- _Exercise input_:

(** C6, amended. The explanation is built by testing and appending tags
    in the fixed order impact>=4 "High Impact", urgency>=4 "Urgent",
    effort<=2 "Low Effort", cost<=2 "Cost Efficient", effort>=4
    "High Effort ⚠️", cost>=4 "Expensive ⚠️", joined by a comma and a space;
    with no tag it is "Balanced"; impact 1, urgency 1, effort 5, cost 5 gives
    "High Effort ⚠️" then "Expensive ⚠️" and no "Balanced". The entry of
    every scored row carries this explanation of its own four values. *)
Theorem get_explanation_spec (impact urgency effort cost : float) :
  get_explanation impact urgency effort cost
  = explanation_of (tags impact urgency effort cost)
  ∧ explanation_of [] = u "Balanced"
  ∧ tags 1 1 5 5 = [u "High Effort ⚠️"; u "Expensive ⚠️"]
  ∧ get_explanation 1 1 5 5 = join (u ", ") [u "High Effort ⚠️"; u "Expensive ⚠️"]
  ∧ ∀ r p, score_row r = inr p →
      explanation p
      = explanation_of (tags (App.impact p) (App.urgency p) (App.effort p) (App.cost p)).
Proof.
  split; [apply get_explanation_tags|]. split; [reflexivity|].
  split; [vm_compute; reflexivity|]. split; [vm_compute; reflexivity|].
  intros r p H.
  apply score_row_inv in H as (_ & _ & _ & _ & _ & _ & _ & _ & -> & _).
  apply get_explanation_tags.
Qed.

(** C9. In every successful run the number of projects, [total_projects]
    and the number of data rows of the input are equal, the three counts of
    the summary add up to [total_projects], and each count is the number of
    projects of that category. *)
Theorem analyze_totals (data : list Z) (body : payload) :
  analyze data = inr (Ok200 body) →
  ∃ rows, data_rows data = Some rows
    ∧ Z.of_nat (length (projects body)) = total_projects body
    ∧ total_projects body = Z.of_nat (length rows)
    ∧ high (summary_of body) + medium (summary_of body) + low (summary_of body)
      = total_projects body
    ∧ high (summary_of body)
      = Z.of_nat (length (filter (λ p, priority_category p = u "High") (projects body)))
    ∧ medium (summary_of body)
      = Z.of_nat (length (filter (λ p, priority_category p = u "Medium") (projects body)))
    ∧ low (summary_of body)
      = Z.of_nat (length (filter (λ p, priority_category p = u "Low") (projects body))).
Proof.
  intros H. destruct (analyze_ok_rows _ _ H) as [rows Hrows]. exists rows.
  split; [assumption|]. rewrite (analyze_data_rows _ _ Hrows) in H.
  apply analyze_rows_ok in H as (ps & results & _ & _ & F & R & ->).
  cbn [projects total_projects summary_of high medium low].
  assert (length results = length ps) as L.
  { rewrite R, length_add_rank. apply Permutation_length, py_sorted_reverse_perm. }
  repeat split; try reflexivity.
  - rewrite L. f_equal. symmetry. apply (Forall2_length _ _ _ F).
  - rewrite R. unfold count_category. rewrite !filter_category_add_rank.
    rewrite length_add_rank.
    apply (count_three (py_sorted_reverse PrimFloat.ltb App.priority_score ps)).
    rewrite py_sorted_reverse_perm.
    apply (Forall2_Forall_r _ _ _ _ F). apply Forall_true. intros r p S. apply S.
Qed.

Lemma analyze_totals_witness :
  analyze Samples.valid_csv = inr (Ok200 Samples.valid_body)
  ∧ ∃ rows, data_rows Samples.valid_csv = Some rows
    ∧ Z.of_nat (length (projects Samples.valid_body)) = 5
    ∧ 5 = Z.of_nat (length rows)
    ∧ 3 + 1 + 1 = 5
    ∧ 3 = Z.of_nat (length (filter (λ p, priority_category p = u "High")
                              (projects Samples.valid_body)))
    ∧ 1 = Z.of_nat (length (filter (λ p, priority_category p = u "Medium")
                              (projects Samples.valid_body)))
    ∧ 1 = Z.of_nat (length (filter (λ p, priority_category p = u "Low")
                              (projects Samples.valid_body))).
Proof.
  split; [vm_compute; reflexivity|].
  apply (analyze_totals Samples.valid_csv Samples.valid_body). vm_compute. reflexivity.
Defined.

(** With errors, the response is the combined message; nothing is scored. *)
Lemma analyze_rows_rejected (rows : list row) :
  forallb texts_only rows = true → batch_errors rows ≠ [] →
  analyze_rows rows
  = inr (Error400 (u "Validation errors found:" ++ [10]
                   ++ join [10] (batch_errors rows))).
Proof.
  intros T N. unfold analyze_rows.
  rewrite (validate_rows_errors rows 2 [] T). cbn [app bind].
  fold (batch_errors rows). destruct (batch_errors rows); [congruence|reflexivity].
Qed.

(** Without errors, the rows are scored and the response is a success. *)
Lemma analyze_rows_accepted (rows : list row) :
  forallb texts_only rows = true → batch_errors rows = [] →
  ∃ body, analyze_rows rows = inr (Ok200 body).
Proof.
  intros T E. unfold analyze_rows.
  rewrite (validate_rows_errors rows 2 [] T). cbn [app bind].
  fold (batch_errors rows). rewrite E.
  destruct (score_rows_valid rows 2 [] (batch_errors_nil rows E)) as [res ->].
  cbn [bind]. eauto.
Qed.

(** Validation is all or nothing on an upload whose rows give every
    required field a text: every row is validated and the errors of
    all rows are collected, row by row and, within a row, field by field in
    the fixed order (each field's check depends on that field alone). When
    there is any error the response is the one message "Validation errors
    found:" followed by every error on a line of its own, and nothing is
    scored; when there is none the response is a success. *)
Theorem validation_all_or_nothing (data : list Z) (rows : list row) :
  data_rows data = Some rows →
  forallb texts_only rows = true →
  validate_rows rows 2 [] = inr (batch_errors rows)
  ∧ (batch_errors rows ≠ [] →
     analyze data
     = inr (Error400 (u "Validation errors found:" ++ [10]
                      ++ join [10] (batch_errors rows))))
  ∧ (batch_errors rows = [] → ∃ body, analyze data = inr (Ok200 body)).
Proof.
  intros Hrows Htexts. rewrite (analyze_data_rows _ _ Hrows).
  split; [|split].
  - pose proof (validate_rows_errors rows 2 [] Htexts) as V. exact V.
  - now apply analyze_rows_rejected.
  - now apply analyze_rows_accepted.
Qed.
(** C4 fails as stated: the first cycle of the scenario spans [1,2], not
    [0,2]. *)
Lemma scenario_first_cycle_starts_at_cross :
  exists crosses cycles,
    detect_rsi_crosses scenario_rsi 70 30 = Ok crosses /\
    create_cycles crosses 5 = Ok cycles /\
    map (fun cy => (start cy, end_ cy)) cycles = [(1, 2); (3, 4)] /\
    map (fun cy => (start cy, end_ cy)) cycles <> [(0, 2); (3, 4)].
Proof.
  eexists. eexists. split; [reflexivity |]. split; [reflexivity |].
  split; [reflexivity | discriminate].
Qed.

(** ** The classifier *)

Lemma getitem_in_range {A : Type} (xs : list A) (i : Z) (d : A) :
  0 <= i < len xs -> getitem xs i = Ok (nth (Z.to_nat i) xs d).
Proof.
  intros Hi. unfold len in Hi.
  rewrite <- (Z2Nat.id i) at 1 by lia.
  apply getitem_nat. apply nth_error_nth'. lia.
Qed.

Section Classifier.

Variable data : list row.

Lemma cycle_color_in_range (c : cycle) :
  in_range data c -> cycle_color data c = Ok (sign_of data c).
Proof.
  intros [Hs He]. unfold cycle_color, iloc, sign_of.
  rewrite (getitem_in_range _ (start c) NaN)
    by (unfold len in *; now rewrite length_map).
  cbn [bind].
  rewrite (getitem_in_range _ (end_ c) NaN)
    by (unfold len in *; now rewrite length_map).
  reflexivity.
Qed.

Lemma cycle_colors_eq (cycles : list cycle) :
  Forall (in_range data) cycles ->
  cycle_colors data cycles = Ok (map (sign_of data) cycles).
Proof.
  intros Hall. unfold cycle_colors.
  rewrite (for_each_appends _ _ (fun c => [sign_of data c])).
  - reflexivity.
  - intros s c Hc. rewrite Forall_forall in Hall.
    now rewrite (cycle_color_in_range c (Hall c Hc)).
Qed.

Lemma green_cycles_from (cycles : list cycle) :
  Forall (in_range data) cycles ->
  forall n,
    for_each cycles
      (fun n c =>
         last_close <- iloc (map Close data) (end_ c) ;;
         cross_price <- iloc (map calculate_ohlc_average data) (start c) ;;
         Ok (if fgtb last_close cross_price then n + 1 else n)) n
    = Ok (n + Z.of_nat
                (count_occ color_eq_dec (map (sign_of data) cycles) green)).
Proof.
  induction 1 as [| c tl [Hs He] Htl IH]; intros n.
  - simpl. f_equal. lia.
  - cbn [for_each]. unfold iloc.
    rewrite (getitem_in_range _ (end_ c) NaN)
      by (unfold len in *; now rewrite length_map).
    cbn [bind].
    rewrite (getitem_in_range _ (start c) NaN)
      by (unfold len in *; now rewrite length_map).
    cbn [bind]. unfold iloc in IH. rewrite IH.
    cbn [map].
    replace (sign_of data c) with
      (if fgtb (nth (Z.to_nat (end_ c)) (map Close data) NaN)
               (nth (Z.to_nat (start c))
                  (map calculate_ohlc_average data) NaN)
       then green else red) by reflexivity.
    destruct (fgtb _ _).
    + rewrite count_occ_cons_eq by reflexivity. f_equal. lia.
    + rewrite count_occ_cons_neq by discriminate. reflexivity.
Qed.

End Classifier.

Lemma count_green_red (colors : list color) :
  (count_occ color_eq_dec colors green + count_occ color_eq_dec colors red
   = length colors)%nat.
Proof.
  induction colors as [| c tl IH]; [reflexivity |].
  destruct c; simpl; lia.
Qed.

(** ** The RSI engine *)

Lemma length_diff_from (prev : float64) (rest : list float64) :
  length (diff_from prev rest) = length rest.
Proof.
  revert prev. induction rest as [| x tl IH]; intros prev; simpl;
    [reflexivity | now rewrite IH].
Qed.

Lemma length_diff (s : list float64) : length (diff s) = length s.
Proof. destruct s; simpl; [reflexivity | now rewrite length_diff_from]. Qed.

Lemma length_where (cond : float64 -> bool) (other : float64)
  (s : list float64) :
  length (where_ cond other s) = length s.
Proof. apply length_map. Qed.

Lemma map2_map_seq {A B C : Type} (f : A -> B -> C) (g : nat -> A)
  (h : nat -> B) (ns : list nat) :
  map2 f (map g ns) (map h ns) = map (fun i => f (g i) (h i)) ns.
Proof. induction ns as [| n tl IH]; simpl; [reflexivity | now rewrite IH]. Qed.


Lemma length_gains_of (prices : list float64) :
  length (gains_of prices) = length prices.
Proof. unfold gains_of. now rewrite length_where, length_diff. Qed.

Lemma length_losses_of (prices : list float64) :
  length (losses_of prices) = length prices.
Proof.
  unfold losses_of. now rewrite length_map, length_where, length_diff.
Qed.

(** The engine raises exactly when the window is negative; otherwise it
    returns one value per price. *)
Lemma calculate_rsi_eq (prices : list float64) (period : Z) :
  0 <= period ->
  calculate_rsi prices period
  = Ok (map (rsi_at prices (Z.to_nat period)) (seq 0 (length prices))).
Proof.
  intros Hp. unfold calculate_rsi, gain_series, loss_series, rolling_mean.
  destruct (Z.ltb_spec period 0) as [Hneg | _]; [lia |].
  cbn [bind]. f_equal.
  fold (gains_of prices). fold (losses_of prices).
  rewrite length_gains_of, length_losses_of.
  rewrite map2_map_seq, map_map. reflexivity.
Qed.

Lemma calculate_rsi_negative (prices : list float64) (period : Z) :
  period < 0 -> calculate_rsi prices period = Raise ValueError.
Proof.
  intros Hp. unfold calculate_rsi, gain_series, rolling_mean.
  destruct (Z.ltb_spec period 0) as [_ | Hge]; [reflexivity | lia].
Qed.

Lemma length_window_at (w i : nat) (s : list float64) :
  length (window_at w i s) = (Nat.min (i + 1) (length s) - (i + 1 - w))%nat.
Proof. unfold window_at. now rewrite length_skipn, length_firstn. Qed.

(** A window that is not yet full has no mean. *)
Lemma window_mean_short (w : nat) (win : list float64) :
  (length win < w)%nat -> window_mean w win = NaN.
Proof.
  intros Hlen. unfold window_mean.
  pose proof (filter_length_le (fun x => negb (is_nan x)) win) as Hf.
  destruct (Nat.leb_spec w (length (filter (fun x => negb (is_nan x)) win)));
    [lia | reflexivity].
Qed.

Lemma rsi_at_warmup (prices : list float64) (w i : nat) :
  (i + 1 < w)%nat -> rsi_at prices w i = NaN.
Proof.
  intros Hi. unfold rsi_at.
  rewrite (window_mean_short w (window_at w i (gains_of prices)))
    by (rewrite length_window_at; lia).
  reflexivity.
Qed.
(** The configuration after [n] has been drawn and visited, its neighbours
    registered, and [n.add_device(device)] has changed the node from [N] to
    [N'] and returned [d] (lines 156-165). *)
Definition after_try (c : Config) (device : Device) (n : NodeId) (N N' : Node)
    (d : option Device) : Config :=
  let w := world c in
  let self := probe_of w device in
  let self' := {| distance := distance self;
                  frontier := dict_update (frontier self) (distance self + 1)
                                (get_neighbors N);
                  visited := visited self ∪ {[n]} |} in
  {| world := {| nodes := <[n := N']> (nodes w);
                 probes := <[device := self']> (probes w) |};
     pc := match d with
           | None => Done device (Some n) None
           | Some d' => if negb (Device_eq d' device)
                        then Done device (Some n) (Some d')
                        else Loop device
           end;
     pending := pending c; clock := S (clock c);
     trail := (distance self, n) :: trail c; entry := entry c |}.

(** Line 167: [self.distance += 1]. *)
Definition after_advance (c : Config) (device : Device) : Config :=
  let w := world c in
  let self := probe_of w device in
  let self' := {| distance := distance self + 1; frontier := frontier self;
                  visited := visited self |} in
  {| world := {| nodes := nodes w; probes := <[device := self']> (probes w) |};
     pc := Loop device; pending := pending c; clock := clock c;
     trail := trail c; entry := entry c |}.

Definition set_pc (c : Config) (p : Pc) : Config :=
  {| world := world c; pc := p; pending := pending c; clock := clock c;
     trail := trail c; entry := entry c |}.

(** One test of the [while] condition and, when it holds, one run of the
    loop body (lines 153-167). *)
Definition find_node_iter (c : Config) (device : Device) : result Config :=
  let w := world c in
  let self := probe_of w device in
  k ← last_key (frontier self);
  if decide (distance self ≤ k) then
    s ← dict_get (frontier self) (distance self);
    let f := s ∖ visited self in
    if decide (f ≠ ∅) then
      n ← rand_from_set rnd (clock c) f;
      N ← node_of w n;
      '(N', d) ← add_device N device;
      Ok (after_try c device n N N' d)
    else Ok (after_advance c device)
  else Ok (set_pc c (Done device None None)).

(** [for d in devices: executor.submit(d.assign_device())] *)
Definition main_next (c : Config) : Config :=
  match pending c with
  | [] => c
  | d :: rest =>
      {| world := world c; pc := Call d; pending := rest; clock := clock c;
         trail := trail c; entry := entry c |}
  end.

(** After the loop: [d.assign_device()] for the displaced device, or the
    return to main. *)
Definition find_node_leave (c : Config) (evicted : option Device) : Config :=
  match evicted with
  | Some d' => set_pc c (Call d')
  | None => set_pc c Main
  end.

Definition step (c : Config) : result Config :=
  match pc c with
  | Main => Ok (main_next c)
  | Call d => Ok (find_node_enter c d)
  | Loop d => find_node_iter c d
  | Done _ _ evicted => Ok (find_node_leave c evicted)
  end.

Fixpoint run (k : nat) (c : Config) : result Config :=
  match k with
  | 0 => Ok c
  | S k' => c' ← step c; run k' c'
  end.

(** The assignment phase starts with the graph built, no device assigned
    and no probe used. *)
Definition initial (g : gmap NodeId Node) (ds : list Device) : Config :=
  {| world := {| nodes := g; probes := ∅ |}; pc := Main; pending := ds; clock := 0;
     trail := []; entry := [] |}.

(** ** Vocabulary of the properties *)

(** The nodes that can be reached from [o] along the edges of the graph. *)
Inductive reachable (g : gmap NodeId Node) (o : NodeId) : NodeId → Prop :=
| reachable_origin : reachable g o o
| reachable_edge n N m :
    reachable g o n → g !! n = Some N → m ∈ neighbors N → reachable g o m.

(** Edges lead to nodes of the graph, and every device is connected to one. *)
Definition graph_closed (g : gmap NodeId Node) : Prop :=
  (∀ n N, g !! n = Some N → neighbors N ⊆ dom g) ∧ (∀ d, connected_node d ∈ dom g).

(** The assignment phase changes the [devices] of a node and nothing else. *)
Definition same_graph (g g' : gmap NodeId Node) : Prop :=
  ∀ n, neighbors <$> g' !! n = neighbors <$> g !! n.

(** The entry of a frontier at a distance, empty when it has none. *)
Definition level (fr : list (nat * gset NodeId)) (k : nat) : gset NodeId :=
  match dict_get fr k with
  | Ok s => s
  | Raise _ => ∅
  end.

Definition nbrs (g : gmap NodeId Node) (n : NodeId) : gset NodeId :=
  match g !! n with
  | Some N => neighbors N
  | None => ∅
  end.

(** The nodes a trail records at distance [k]. *)
Definition tried_at (tr : list (nat * NodeId)) (k : nat) : list NodeId :=
  (filter (λ e, e.1 = k) tr).*2.

(** A frontier as [find_node] builds it from [Probe(o)]: keys 0, 1, 2, ...
    in this order, [{o}] at distance 0, and nothing that [o] cannot reach. *)
Definition probe_ok (g : gmap NodeId Node) (o : NodeId) (p : Probe) : Prop :=
  (frontier p).*1 = seq 0 (length (frontier p)) ∧
  dict_get (frontier p) 0 = Ok {[o]} ∧
  ∀ k n, n ∈ level (frontier p) k → reachable g o n.

(** The device whose search the trail belongs to. *)
Definition searching (c : Config) : option Device :=
  match pc c with
  | Loop d | Done d _ _ => Some d
  | Main | Call _ => None
  end.

(** The probe of the searching device against the log of its search. *)
Definition search_ok (g : gmap NodeId Node) (c : Config) (d : Device) : Prop :=
  let p := probe_of (world c) d in
  visited p = list_to_set (trail c).*2 ∧
  NoDup (trail c).*2 ∧
  (∀ k n, (k, n) ∈ trail c → n ∈ level (frontier p) k) ∧
  (∀ k n, (k, n) ∈ trail c → ∃ s, dict_get (frontier p) (S k) = Ok s) ∧
  (∀ k, level (frontier p) (S k) =
        level (entry c) (S k) ∪ ⋃ (nbrs g <$> tried_at (trail c) k)).

Definition search_inv (g : gmap NodeId Node) (c : Config) : Prop :=
  same_graph g (nodes (world c)) ∧
  (∀ d, probe_ok g (connected_node d) (probe_of (world c) d)) ∧
  (∀ d, searching c = Some d → search_ok g c d).

(** What bounds the iterations a running search has left, [R] being a set
    that holds the nodes it can reach: two for every node not yet visited,
    one for every distance not yet passed. *)
Definition iterations_left (R : gset NodeId) (c : Config) (d : Device) : nat :=
  let p := probe_of (world c) d in
  2 * size (R ∖ visited p) + (length (frontier p) - distance p).

(** The devices in some node's collection, node after node. *)
Definition held (w : World) : list Device :=
  mjoin (devices <$> (map_to_list (nodes w)).*2).

(** No device is assigned yet. *)
Definition unassigned (g : gmap NodeId Node) : Prop :=
  ∀ n N, g !! n = Some N → devices N = [].

(** The devices that are yet to be placed: the one whose [assign_device]
    runs or is about to, and those main has not reached. *)
Definition unplaced (c : Config) : list Device :=
  match pc c with
  | Main | Done _ _ None => []
  | Call d | Loop d | Done _ _ (Some d) => [d]
  end ++ pending c.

- _Task description_: Repeat the lines from the first one in the records through the line containing "every scored row", exactly as written, and nothing else.

- _Response box_:
(** C6, amended. The explanation is built by testing and appending tags
    in the fixed order impact>=4 "High Impact", urgency>=4 "Urgent",
    effort<=2 "Low Effort", cost<=2 "Cost Efficient", effort>=4
    "High Effort ⚠️", cost>=4 "Expensive ⚠️", joined by a comma and a space;
    with no tag it is "Balanced"; impact 1, urgency 1, effort 5, cost 5 gives
    "High Effort ⚠️" then "Expensive ⚠️" and no "Balanced". The entry of
    every scored row carries this explanation of its own four values. *)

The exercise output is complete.